**What is expected**
Transcribe only the lines of the listing below from the one holding "Lemma call_windows w" through the one holding "- intros b [Hb|Hb%list_elem_of_singleton]%elem_of_app;", inclusive, without any change.

**Given data**
-*-*-
Lemma safe_bind {A B} (m : AM A) (f : A -> AM B) : safe m -> (forall a, safe (f a)) -> safe (m ≫= f).
Proof.
  intros Hm Hf w Hw. unfold mbind, AM_bind. destruct (Hm w Hw) as [H1 H2]. destruct (m w) as [[a|e] w1]; cbn in *; [by apply Hf|].
  split; [done|]. intros [= ->]. done.
Qed.

Create HintDb safe.

#[export] Hint Resolve safe_ret safe_fail safe_bind : safe.

Section Safe.
Context (trimSpace : string -> string) (overflow : float64 -> Z).
Context (parseAttributes : string -> gmap string string) (attrsQuery : gmap string string -> option (string -> bool)).
Context (decodeHist : string -> option histogram) (encodeHist : histogram -> option string).
Context (decodeExp : string -> option expExtra) (decodeSummary : string -> option (list summaryQuantile)).
Context (Pow : float64 -> float64 -> float64).

Lemma call_windows w : windowsOk w -> windowsOk (nextAlertCall trimSpace w).2.
Proof.
  intros [Ha Hc]. unfold nextAlertCall. destruct (aw_calls w) as [|[ops out] calls] eqn:Ec; cbn [hd tl snd].
  { split; [done|constructor]. }
  apply Forall_cons in Hc as [Hops Hc]. cbn [fst] in Hops. set (w0 := mkAlertWorld _ _ _ _ _ _ _).
  assert (windowsOk w0) as H0 by done. clearbody w0. clear -Hops H0. revert w0 H0.
  induction Hops as [|op ops Hop Hops IH]; intros w0 [Ha Hc]; [done|]. cbn [foldl]. apply IH. destruct op as [a|a|id|rows|rows]; cbn [applyAlertWrite]; (split; [|exact Hc]); cbn; try done.
  - intros b [Hb|Hb%list_elem_of_singleton]%elem_of_app; [auto|]. by subst b.
  - intros b (x & -> & Hx)%list_elem_of_fmap. destruct (al_ID x =? al_ID a); [done|auto].
  - intros b [_ Hb]%list_elem_of_filter. auto.
Qed.

Lemma safe_aread {A} (f : alertWorld -> A) : safe (aread trimSpace f).
Proof.
  intros w Hw. unfold aread. pose proof (call_windows w Hw) as Hc. by destruct (nextAlertCall trimSpace w) as [[e|] w1].
Qed.

Lemma safe_deliver e : safe (deliverAlert trimSpace e).
Proof.
  intros w Hw. unfold deliverAlert. pose proof (call_windows w Hw) as Hc. by destruct (nextAlertCall trimSpace w) as [[e'|] w1].
Qed.

Lemma safe_record a now : safe (recordTrigger trimSpace a now).
Proof.
  intros w Hw. unfold recordTrigger. pose proof (call_windows w Hw) as Hc. destruct (nextAlertCall trimSpace w) as [[e'|] w1]; [done|].
  destruct Hc as [Ha Hc]. split; [|done]. split; [|done]. cbn. intros b (x & -> & Hx)%list_elem_of_fmap. destruct (al_ID x =? al_ID a); cbn; auto.
Qed.

Hint Resolve safe_aread safe_deliver safe_record : safe.

Lemma safe_trigger a c v h now : safe (maybeTrigger trimSpace a c v h now).
Proof. unfold maybeTrigger. repeat case_match; auto with safe. Qed.

Hint Resolve safe_trigger : safe.

Lemma safe_history window history : 0 <= window -> safe (historyWindow window history).
Proof. intros Hw. unfold historyWindow. destruct (_ <? Z.of_nat _); [|auto with safe]. destruct (Z.ltb_spec window 0); [lia|auto with safe]. Qed.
-*-*-
**Solution for this exercise**
Lemma call_windows w : windowsOk w -> windowsOk (nextAlertCall trimSpace w).2.
Proof.
  intros [Ha Hc]. unfold nextAlertCall. destruct (aw_calls w) as [|[ops out] calls] eqn:Ec; cbn [hd tl snd].
  { split; [done|constructor]. }
  apply Forall_cons in Hc as [Hops Hc]. cbn [fst] in Hops. set (w0 := mkAlertWorld _ _ _ _ _ _ _).
  assert (windowsOk w0) as H0 by done. clearbody w0. clear -Hops H0. revert w0 H0.
  induction Hops as [|op ops Hop Hops IH]; intros w0 [Ha Hc]; [done|]. cbn [foldl]. apply IH. destruct op as [a|a|id|rows|rows]; cbn [applyAlertWrite]; (split; [|exact Hc]); cbn; try done.
  - intros b [Hb|Hb%list_elem_of_singleton]%elem_of_app; [auto|]. by subst b.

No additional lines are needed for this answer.